Just brewed with German Wheat, built it up a 1/3 of a 6 month old pack on a diy stir plate, 400ml then 1500ml. Thinking i would have had about 127 million cells. Tasted the starter and it was fine, smelt a little funny but i put that down to the oxygen and the plate.

Pitched at 17 and active fermentation started within 24 hours in 11 ltrs of wort, almost instantly stunk, just tasted it 6 days later and taste isn't bad but nqr, hard to put your finger on. Pretty sure it's not sulfur but open to ideas what the yell happened.
 
I think your post sums it up

K
 
that was helpful :blink:

Don't get me wrong a couple of things jump to mind but from what i understand about autolysis. Clearly the burnt rubber smell but hard to understand how it happened so quick.
 
Burnt rubber is one of the terms used to describe methanethiol, a compound produced naturally by the yeast but normally converted into an amino acid when the yeast are happy and healthy. A lack of nitrogen is normally the cause early in fermentation.
 
Bump.

Got a Best Bitter in the keg that used WLP023 (Burton Ale).
I knocked up a nice starter and then pitched at 20C.

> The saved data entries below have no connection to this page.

(* ===== verification/TransferLaws.v ===== *)
(** * Transfers and withdrawals: laws and properties *)
From Stdlib Require Import ZArith Lia String.
From stdpp Require Import base gmap sets list strings.
From S2P Require Import Prelude External Asset Vesting Chain Balance Accounting Market MarketSupply Evaluator MarketEvaluator MarketLaws Transfers Scenario.

Module TransferLaws.
Import Asset Vesting Chain Balance Accounting Market MarketSupply Evaluator MarketEvaluator MarketLaws Transfers Scenario.

Section Laws.
Context `{SafeLaws, U128Laws, TimeLaws}.

Lemma exists_object_pure `{Object A} id msg s u s' : exists_object A id msg s = Ok (u, s') -> s' = s.
Proof. unfold exists_object. intros E. op_ok. done. Qed.
Ltac pure_run :=
  repeat first
    [ progress pure_ok
    | match goal with Hx : exists_object _ _ _ _ = Ok _ |- _ => apply exists_object_pure in Hx as -> end ].

(** An evaluator that pays the default fee and whose [do_apply] keeps the
    supply satisfies the laws. *)
Lemma default_laws {Op E R} `{!Evaluator Op E R} (typed : Op -> Prop) :
  pay_fee (Op := Op) = default_pay_fee ->
  (forall g (op : Op) s (e : E) s', do_evaluate g op s = Ok (e, s') -> s' = s) ->
  (forall g (op : Op) (e : E) d s0 s (r : R) s',
     validate op = Ok tt -> typed op -> do_evaluate g op s0 = Ok (e, s0) ->
     assets s = assets s0 /\ call_orders s = call_orders s0 -> bitasset_data s = bitasset_data s0 -> chain_wf s ->
     do_apply g e d op s = Ok (r, s') -> conserves (fun _ => 0) s s') ->
  EvaluatorLaws Op E R typed.
Proof.
  intros Hpay Hpure Happ. split; [done|]. intros trx g op e s0 m d s1 r s' s Hsk Hw Hc Hv Ht He Hp Ha.
  rewrite Hpay in Hp. apply default_pay_fee_step in Hp as [[m' E1] S1]; [|done].
  assert (S2 : conserves (fun _ => 0) s1 s').
  { eapply (Happ g op e d s0); try done; [split; by rewrite E1|by rewrite E1|]. exact (step_wf _ _ _ S1 Hw). }
  apply step_conserves in S1. eapply conserves_ext; [|eapply conserves_trans; [exact S1|exact S2]].
  intros y. cbv beta. lia.
Qed.

Ltac use_default_laws :=
  match goal with |- EvaluatorLaws ?Op ?E ?R ?t =>
    refine (default_laws (Op := Op) (E := E) (R := R) t eq_refl _ _) end.

Lemma move_step src dst a s u s' : move src dst a s = Ok (u, s') -> step (fun _ => 0) s s'.
Proof.
  unfold move. intros E. op_ok. match goal with Hn : asset_neg _ = Ok _ |- _ => apply asset_neg_Ok in Hn as -> end.
  eapply step_ext; [|compose_steps]. intros y. cbv beta. weigh.
Qed.

#[export] Instance transfer_laws : EvaluatorLaws transfer_operation unit unit (fun op => int64_amount (tr_fee op)).
Proof.
  use_default_laws.
  - cbn. unfold transfer_evaluate. intros g op s e s' E. by pure_run.
  - intros g op e d s0 s r s' _ _ _ _ _ _ E. apply step_conserves. eapply move_step. exact E.
Qed.
#[export] Instance override_transfer_laws
  : EvaluatorLaws override_transfer_operation unit unit (fun op => int64_amount (ov_fee op)).
Proof.
  use_default_laws.
  - cbn. unfold override_transfer_evaluate. intros g op s e s' E. by pure_run.
  - intros g op e d s0 s r s' _ _ _ _ _ _ E. apply step_conserves. eapply move_step. exact E.
Qed.
#[export] Instance vesting_create_laws
  : EvaluatorLaws vesting_balance_create_operation unit Z (fun op => int64_amount (vc_fee op)).
Proof.
  use_default_laws.
  - cbn. unfold vesting_create_evaluate. intros g op s e s' E. by pure_run.
  - cbn. unfold vesting_create_apply. intros g op e d s0 s r s' _ _ _ _ _ _ E. apply step_conserves. op_ok.
    match goal with Hn : asset_neg _ = Ok _ |- _ => apply asset_neg_Ok in Hn as -> end.
    eapply step_ext; [|compose_steps]. intros y. cbv beta. weigh.
Qed.
#[export] Instance vesting_withdraw_laws
  : EvaluatorLaws vesting_balance_withdraw_operation unit unit (fun op => int64_amount (vw_fee op)).
Proof.
  use_default_laws.
  - cbn. unfold vesting_withdraw_evaluate. intros g op s e s' E. by pure_run.
  - cbn. unfold vesting_withdraw_apply. intros g op e d s0 s r s' _ _ _ _ _ _ E. apply step_conserves. op_ok.
    unfold withdraw in Fn. run_ok1. run_ok1. subst o'.
    match goal with Hs : asset_sub _ _ = Ok _ |- _ => apply asset_sub_Ok in Hs as [Hid ->] end.
    eapply step_ext; [|compose_steps]. intros y. cbv beta. weigh.
Qed.
#[export] Instance permission_create_laws
  : EvaluatorLaws withdraw_permission_create_operation unit Z (fun op => int64_amount (pc_fee op)).
Proof.
  use_default_laws.
  - cbn. unfold permission_create_evaluate. intros g op s e s' E. by pure_run.
  - cbn. unfold permission_create_apply. intros g op e d s0 s r s' _ _ _ _ _ _ E. apply step_conserves. by op_ok.
Qed.
#[export] Instance permission_claim_laws
  : EvaluatorLaws withdraw_permission_claim_operation unit unit (fun op => int64_amount (cl_fee op)).
Proof.
  use_default_laws.
  - cbn. unfold permission_claim_evaluate. intros g op s e s' E. by pure_run.
  - cbn. unfold permission_claim_apply. intros g op e d s0 s r s' _ _ _ _ _ _ E. apply step_conserves. op_ok.
    match goal with Hm : move _ _ _ _ = Ok _ |- _ => apply move_step in Hm end.
    eapply step_ext; [|compose_steps]. intros y. cbv beta. weigh.
Qed.
#[export] Instance permission_update_laws
  : EvaluatorLaws withdraw_permission_update_operation unit unit (fun op => int64_amount (pu_fee op)).
Proof.
  use_default_laws.
  - cbn. unfold permission_update_evaluate. intros g op s e s' E. by pure_run.
  - cbn. unfold permission_update_apply. intros g op e d s0 s r s' _ _ _ _ _ _ E. apply step_conserves. op_ok.
    eapply step_ext; [|compose_steps]. intros y. cbv beta. weigh.
Qed.
#[export] Instance permission_delete_laws
  : EvaluatorLaws withdraw_permission_delete_operation unit unit (fun op => int64_amount (pd_fee op)).
Proof.
  use_default_laws.
  - cbn. unfold permission_delete_evaluate. intros g op s e s' E. by pure_run.
  - cbn. unfold permission_delete_apply. intros g op e d s0 s r s' _ _ _ _ _ _ E. apply step_conserves. op_ok.
    eapply step_ext; [|compose_steps]. intros y. cbv beta. weigh.
Qed.
End Laws.
End TransferLaws.
(* ===== verification/Permits.v ===== *)
(** * Recurring payments: what withdrawal permissions promise

    [withdraw_permission_object.hpp]: any number of withdrawals may be made so
    long as the total withdrawn in a period does not exceed the limit.  [claims]
    collects the claims of one permission over any history of the chain in
    which the permission is neither updated nor deleted. *)
From Stdlib Require Import ZArith Lia String.
From stdpp Require Import base gmap sets list strings.
From S2P Require Import Prelude External Asset Vesting Authority Float Chain Balance Accounting Market MarketSupply Evaluator MarketEvaluator MarketLaws Transfers TransferLaws Scenario.

Module Permits.
Import Asset Vesting Authority Float Chain Balance Accounting Market MarketSupply Evaluator MarketEvaluator MarketLaws Transfers TransferLaws Scenario.

(** The amounts of a history of claims (time, amount) that fall into the
    [k]-th period after [start]. *)
Definition in_period (start period k t : Z) : bool := (t - start) / period =? k.
Fixpoint withdrawn_in (start period k : Z) (l : list (Z * Z)) : Z :=
  match l with
  | [] => 0
  | (t, n) :: l' => (if in_period start period k t then n else 0) + withdrawn_in start period k l'
  end.

Lemma withdrawn_in_snoc start period k l t n :
  withdrawn_in start period k (l ++ [(t, n)])
  = withdrawn_in start period k l + (if in_period start period k t then n else 0).
Proof. induction l as [|[t' n'] l IH]; cbn; [lia|]. rewrite IH. lia. Qed.

Section Claims.
Context `{SafeLaws, U128Laws, TimeLaws}.

(** A claim is evaluated in a state that holds the permission, and applied in
    one that holds the same permission at the same time (the fee has been paid
    in between). *)
Inductive claims (id : Z) (p0 : withdraw_permission_object)
  : list (Z * Z) -> withdraw_permission_object -> Prop :=
| no_claims : claims id p0 [] p0
| claim_more l p g d op s s1 u s2 p' :
    claims id p0 l p -> withdraw_permissions s !! id = Some p -> withdraw_permission op = id ->
    permission_claim_evaluate g op s = Ok (tt, s) ->
    withdraw_permissions s1 = withdraw_permissions s -> head_block_time s1 = head_block_time s ->
    permission_claim_apply g tt d op s1 = Ok (u, s2) -> withdraw_permissions s2 !! id = Some p' ->
    claims id p0 (l ++ [(head_block_time s, amount (amount_to_withdraw op))]) p'.

(** The times for which the 32-bit arithmetic of the permission is exact. *)
Definition claim_time_ok (p : withdraw_permission_object) (t : Z) : Prop :=
  HARDFORK_23_TIME <= t /\ t + withdrawal_period_sec p < 2 ^ 32.
Definition permit_typed (p : withdraw_permission_object) : Prop :=
  0 < withdrawal_period_sec p /\ 0 <= period_start_time p
  /\ period_start_time p + withdrawal_period_sec p < 2 ^ 32.

(** What a successful evaluation has checked. *)
Lemma claim_evaluate_Ok g op s u s' p :
  HARDFORK_23_TIME <= head_block_time s -> withdraw_permissions s !! withdraw_permission op = Some p ->
  permission_claim_evaluate g op s = Ok (u, s') ->
  period_start_time p <= head_block_time s < permit_expiration p
  /\ authorized_account p = cl_to op /\ withdraw_from_account p = cl_from op
  /\ exists a, available_this_period p (head_block_time s) = Ok a /\ asset_le (amount_to_withdraw op) a = Ok true.
Proof.
  intros Hhf Hp E. unfold permission_claim_evaluate in E.
  op_ok.
  match goal with L : table s !! withdraw_permission op = Some ?q |- _ =>
    assert (q = p) as -> by (cbn in L; congruence); clear L end.
  match goal with W : when (_ <=? _) _ _ = Ok _ |- _ =>
    apply when_Ok in W as [[_ W]|[W _]]; [apply require_Ok in W as [W ->]|lia] end.
  rewrite ?Z.ltb_lt, ?Z.leb_le, ?Z.eqb_eq in *. subst. split_and!; try done. eauto.
Qed.

Lemma move_frame src dst a s u s' :
  move src dst a s = Ok (u, s') -> exists m, s' = set_account_balances m s.
Proof. unfold move. intros E. op_ok. subst. by eexists. Qed.

Lemma claim_apply_Ok g e d op s u s' p p' :
  withdraw_permissions s !! withdraw_permission op = Some p ->
  permission_claim_apply g e d op s = Ok (u, s') -> withdraw_permissions s' !! withdraw_permission op = Some p' ->
  claim (head_block_time s) (amount (amount_to_withdraw op)) p = Ok p'.
Proof.
  intros Hp E Hp'. unfold permission_claim_apply in E. op_ok.
  match goal with Hm : move _ _ _ _ = Ok _ |- _ => apply move_frame in Hm as [m ->] end.
  subst. cbn in *. rewrite lookup_insert_eq in Hp'. congruence.
Qed.

(** The period a permission is in, and how a claim moves it there. *)
Lemma claim_Ok now n p p' :
  permit_typed p -> period_start_time p <= now -> now < 2 ^ 32 -> claim now n p = Ok p' ->
  exists j, 0 <= j /\ j = (now - period_start_time p) / withdrawal_period_sec p
    /\ period_start_time p' = period_start_time p + j * withdrawal_period_sec p
    /\ claimed_this_period p' = (if j =? 0 then claimed_this_period p + n else n)
    /\ withdrawal_limit p' = withdrawal_limit p /\ withdrawal_period_sec p' = withdrawal_period_sec p.
Proof.
  intros (Hper & Hs & Hb) Hnow Hmax. unfold claim. rewrite Z.quot_div_nonneg by lia.
  set (j := (now - period_start_time p) / withdrawal_period_sec p).
  assert (Hj : 0 <= j /\ j * withdrawal_period_sec p <= now - period_start_time p).
  { unfold j. pose proof (Z.mul_div_le (now - period_start_time p) (withdrawal_period_sec p) Hper).
    split; [apply Z.div_pos; lia|lia]. }
  rewrite wrap_id by nia. rewrite time_add_spec by nia. intros E. repeat run_ok1.
  exists j. subst p'. cbn. split_and!; try done; try lia.
  destruct (j =? 0); [by apply safe_add_spec in Hrun as [-> _]|congruence].
Qed.

Lemma available_Ok now p a :
  permit_typed p -> available_this_period p now = Ok a ->
  asset_id a = asset_id (withdrawal_limit p)
  /\ (if period_start_time p + withdrawal_period_sec p <=? now then amount a = amount (withdrawal_limit p)
      else amount a = Z.max 0 (amount (withdrawal_limit p) - claimed_this_period p)).
Proof.
  intros (Hper & Hs & Hb). unfold available_this_period. rewrite time_add_spec by lia.
  destruct (_ <=? now); [intros [= <-]; done|].
  destruct (Z.ltb_spec (claimed_this_period p) (amount (withdrawal_limit p))); intros E; repeat run_ok1.
  - subst. apply safe_sub_spec in Hrun as [-> _]. split; [done|]. cbn. lia.
  - subst. split; [done|]. cbn. lia.
Qed.

(** The permission after a history: the current period, and what was withdrawn
    in it and in the others. *)
Record after_claims (p0 p : withdraw_permission_object) (l : list (Z * Z)) (j : Z) : Prop := {
  ac_typed : permit_typed p;
  ac_limit : withdrawal_limit p = withdrawal_limit p0;
  ac_period : withdrawal_period_sec p = withdrawal_period_sec p0;
  ac_start : period_start_time p = period_start_time p0 + j * withdrawal_period_sec p0;
  ac_claimed : withdrawn_in (period_start_time p0) (withdrawal_period_sec p0) j l <= claimed_this_period p;
  ac_bounded k : withdrawn_in (period_start_time p0) (withdrawal_period_sec p0) k l <= amount (withdrawal_limit p0);
  ac_later k : j < k -> withdrawn_in (period_start_time p0) (withdrawal_period_sec p0) k l = 0;
}.

Lemma claim_after p0 p p' l j now n a :
  permit_typed p0 -> 0 <= amount (withdrawal_limit p0) -> claim_time_ok p0 now -> after_claims p0 p l j ->
  period_start_time p <= now -> available_this_period p now = Ok a -> n <= amount a ->
  claim now n p = Ok p' -> exists j', after_claims p0 p' (l ++ [(now, n)]) j'.
Proof.
  intros (Hpos & Hs0 & _) Hlim [Hhf Hmax] [Hty Hl Hper Hst Hcm Hb Hlater] Hs Ha Hle Hc.
  destruct (available_Ok _ _ _ Hty Ha) as [_ Hav].
  assert (Hlt : now < 2 ^ 32) by lia.
  destruct (claim_Ok _ _ _ _ Hty Hs Hlt Hc) as (i & Hi & Ei & Est & Ecl & El & Ep).
  rewrite Hper in *.
  assert (Hk : forall k, in_period (period_start_time p0) (withdrawal_period_sec p0) k now = (j + i =? k)).
  { intros k. unfold in_period. f_equal. subst i.
    replace (now - period_start_time p0) with ((now - period_start_time p) + j * withdrawal_period_sec p0) by lia.
    rewrite Z.div_add by lia. lia. }
  assert (Hdiv := Z.mul_div_le (now - period_start_time p) (withdrawal_period_sec p0) Hpos).
  assert (Hmod := Z.mul_succ_div_gt (now - period_start_time p) (withdrawal_period_sec p0) Hpos).
  rewrite <- Ei in Hdiv, Hmod.
  assert (Hi0 : (period_start_time p + withdrawal_period_sec p0 <=? now) = negb (i =? 0)).
  { destruct (Z.eqb_spec i 0); cbn; [apply Z.leb_gt|apply Z.leb_le]; nia. }
  rewrite Hi0 in Hav. exists (j + i). split; try congruence.
  - destruct Hty as (_ & ? & _). unfold permit_typed. rewrite Ep, Est. split_and!; nia.
  - lia.
  - rewrite withdrawn_in_snoc, Hk, Z.eqb_refl, Ecl. destruct (Z.eqb_spec i 0) as [Ez|Ez].
    + rewrite Ez, Z.add_0_r. lia.
    + rewrite Hlater by lia. lia.
  - intros k. rewrite withdrawn_in_snoc, Hk. destruct (Z.eqb_spec (j + i) k) as [<-|]; [|rewrite Z.add_0_r; apply Hb].
    specialize (Hb (j + i)). destruct (Z.eqb_spec i 0) as [Ez|Ez]; cbn in Hav.
    + rewrite Ez, Z.add_0_r in *. rewrite Hl in Hav. lia.
    + rewrite Hlater by lia. rewrite Hl in Hav. lia.
  - intros k Hj. rewrite withdrawn_in_snoc, Hk. destruct (Z.eqb_spec (j + i) k); [lia|]. rewrite Hlater; lia.
Qed.

Lemma claims_after id p0 p l :
  permit_typed p0 -> 0 <= amount (withdrawal_limit p0) -> 0 <= claimed_this_period p0 ->
  (forall t n, (t, n) ∈ l -> claim_time_ok p0 t) -> claims id p0 l p -> exists j, after_claims p0 p l j.
Proof.
  intros Ht Hlim Hcl Htimes Hc. induction Hc as [|l p g d op s s1 u s2 p' Hc IH Hp Hid Hev Hw1 Ht1 Hap Hp'].
  - exists 0. split; intros; cbn; try done; lia.
  - destruct IH as [j IH]; [intros t n Hin; apply (Htimes t n); set_solver|]. subst id.
    assert (Hok := Htimes (head_block_time s) (amount (amount_to_withdraw op)) ltac:(set_solver)).
    destruct (claim_evaluate_Ok _ _ _ _ _ _ (proj1 Hok) Hp Hev) as ((Hs1 & _) & _ & _ & a & Ha & Hle).
    apply asset_le_Ok in Hle as [_ Hle]. symmetry in Hle. apply Z.leb_le in Hle.
    rewrite <- Hw1 in Hp. assert (Hcl' := claim_apply_Ok _ _ _ _ _ _ _ _ _ Hp Hap Hp'). rewrite Ht1 in Hcl'.
    by eapply claim_after.
Qed.

(** C33: recurring payments stay within their limit: over any history of claims
    of a permission that is not updated in between, the amounts withdrawn in
    any one period never add up to more than the limit, whenever the claims
    are made and whatever else happens on the chain between them. *)
Theorem claims_within_limit (id : Z) (p0 p : withdraw_permission_object) (l : list (Z * Z)) (k : Z) :
  permit_typed p0 -> 0 <= amount (withdrawal_limit p0) -> 0 <= claimed_this_period p0 ->
  (forall t n, (t, n) ∈ l -> claim_time_ok p0 t) -> claims id p0 l p ->
  withdrawn_in (period_start_time p0) (withdrawal_period_sec p0) k l <= amount (withdrawal_limit p0).
Proof.
  intros Ht Hlim Hcl Htimes Hc. destruct (claims_after _ _ _ _ Ht Hlim Hcl Htimes Hc) as [j IH].
  apply (ac_bounded _ _ _ _ IH).
Qed.
End Claims.

(** ** Concrete claims *)
Section Examples.
Import Ref.

(** Bob may withdraw 100 dollars a day from alice. *)
Definition permit : withdraw_permission_object :=
  mk_permit alice bob (usd 100) 86400 1599990000 1700000000 0.
Definition permit_state (now : Z) (p : withdraw_permission_object) : database :=
  set_dgp (mk_dgp 100 null_block_id now 1 1600080000 500000 0 100 0 0 90 1599990000 0) (set_withdraw_permissions {[5 := p]} start).
Definition claim_op (n : Z) : withdraw_permission_claim_operation := mk_permit_claim (core 0) 5 alice bob (usd n).
Definition no_fee : generic_evaluator := mk_evaluator (core 0) 0 bob core_asset (mk_trx_state false false false).
Definition claimed (n : Z) : withdraw_permission_object :=
  mk_permit alice bob (usd 100) 86400 1599990000 1700000000 n.
Lemma one_claim l now m n :
  let s := permit_state now (claimed m) in
  let r := permission_claim_apply no_fee tt 0 (claim_op n) in
  claims 5 permit l (claimed m) -> permission_claim_evaluate no_fee (claim_op n) s = Ok (tt, s) ->
  returned (r s) = Some tt -> withdraw_permissions (after r s) !! 5 = Some (claimed (m + n)) ->
  claims 5 permit (l ++ [(now, n)]) (claimed (m + n)).
Proof.
  intros s r Hc He Hr Hp. apply after_Ok in Hr.
  exact (claim_more 5 permit l (claimed m) no_fee 0 (claim_op n) s s tt (after r s) _ Hc eq_refl eq_refl He eq_refl eq_refl Hr Hp).
Qed.

(** Sixty and forty dollars withdrawn on one day use the limit up. *)
Lemma claims_within_limit_witness :
  withdrawn_in 1599990000 86400 0 [(1600000000, 60); (1600000005, 40)] <= 100
  /\ available_this_period (claimed 100) 1600000010 = Ok (usd 0)
  /\ is_ok (permission_claim_evaluate no_fee (claim_op 1) (permit_state 1600000010 (claimed 100))) = false
  /\ is_ok (permission_claim_evaluate no_fee (claim_op 100) (permit_state 1600076400 (claimed 100))) = true.
Proof.
  split; [|by vm_compute].
  apply (claims_within_limit 5 permit (claimed 100) [(1600000000, 60); (1600000005, 40)] 0); [|vm_compute; discriminate..| |].
  - vm_compute. split_and!; congruence.
  - intros t n. rewrite !elem_of_cons, elem_of_nil.
    intros [[= -> ->]|[[= -> ->]|[]]]; vm_compute; split; congruence.
  - apply (one_claim [(1600000000, 60)] 1600000005 60 40); [|vm_compute; reflexivity..].
    apply (one_claim [] 1600000000 0 60); [exact (no_claims 5 permit)|vm_compute; reflexivity..].
Defined.

(** Alice may only hold core. *)
Definition core_only : account_object :=
  mk_account 0 alice alice alice 2000 3000 5000 alice ∅ ∅ None (Some {[core_asset]}) null_authority null_authority
    "" (float_of (double_of_Z 1)) alice 0 self_voting no_special_authority no_special_authority 0 ∅ ∅
    no_personal no_bank no_additional.
Definition restricted_state : database :=
  set_accounts (<[alice := core_only]> (accounts start)) (permit_state 1600000000 permit).

(** The claim of a permission checks the asset authorization of the receiver
    twice and that of the paying account never: dollars are withdrawn from an
    account that is not authorized for them, while the same amount cannot be
    transferred from it. *)
Theorem claim_ignores_source_authorization :
  match accounts restricted_state !! alice, assets restricted_state !! USD with
  | Some a, Some o => is_authorized_asset 1600000000 a USD o = false
  | _, _ => False
  end
  /\ transfer_evaluate no_fee (mk_transfer (core 0) alice bob (usd 60)) restricted_state
     = Throw ("'from' account is not whitelisted"%string, restricted_state)
  /\ permission_claim_evaluate no_fee (claim_op 60) restricted_state = Ok (tt, restricted_state)
  /\ get_balance alice USD
       (after (permission_claim_apply no_fee tt 0 (claim_op 60)) restricted_state) = usd 440.
Proof. vm_compute. done. Qed.
End Examples.
End Permits.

Within a few days had a 'burnt rubber' smell.
I left the beer in primary for two weeks (hit all my numbers), the burnt rubber had faded a little.
I cold crashed and kegged it 18 days after pitching.

Now three weeks on, it still has that definite rubber taste/aroma in there that overpowers anything else.

Any idea what it is? Is it a lack of nitrogen? What would counter that - just yeast nutrient? Or broader water treatment?
Very disappointing. Sadface.


Of all the beer styles I brew, the one I most crave is just a good old pint of Bitter and my results of late have been just woeful!
 
Have you used any bleach or chlorine during your cleaning/sanitizing process?
 
Thanks, but no. Only unscented napisan.
The starter smelt fine, so I think it must be yeast-related once I pitched into primary. Everything seemed OK (sanitation, wort, wort aeration, temperature, pitching rates), but I can only think I stressed out my yeast somehow when I stepped up to primary.
I did use just tapwater, no additions, and forgot the yeast nutrient for once.

Hopefully it'll fade a little. To be honest, it's yet another (three or four in a row now) Bitter that totally lacks any hop presence anyway. All malt, no hop.
I dream of crisp stonefruit and Goldings on the palate but all I get is muddy malty bitters at the moment. Back to the drawing board of Yeast, recipe, water treatment and throwing truckloads of late/dry hops at the next one.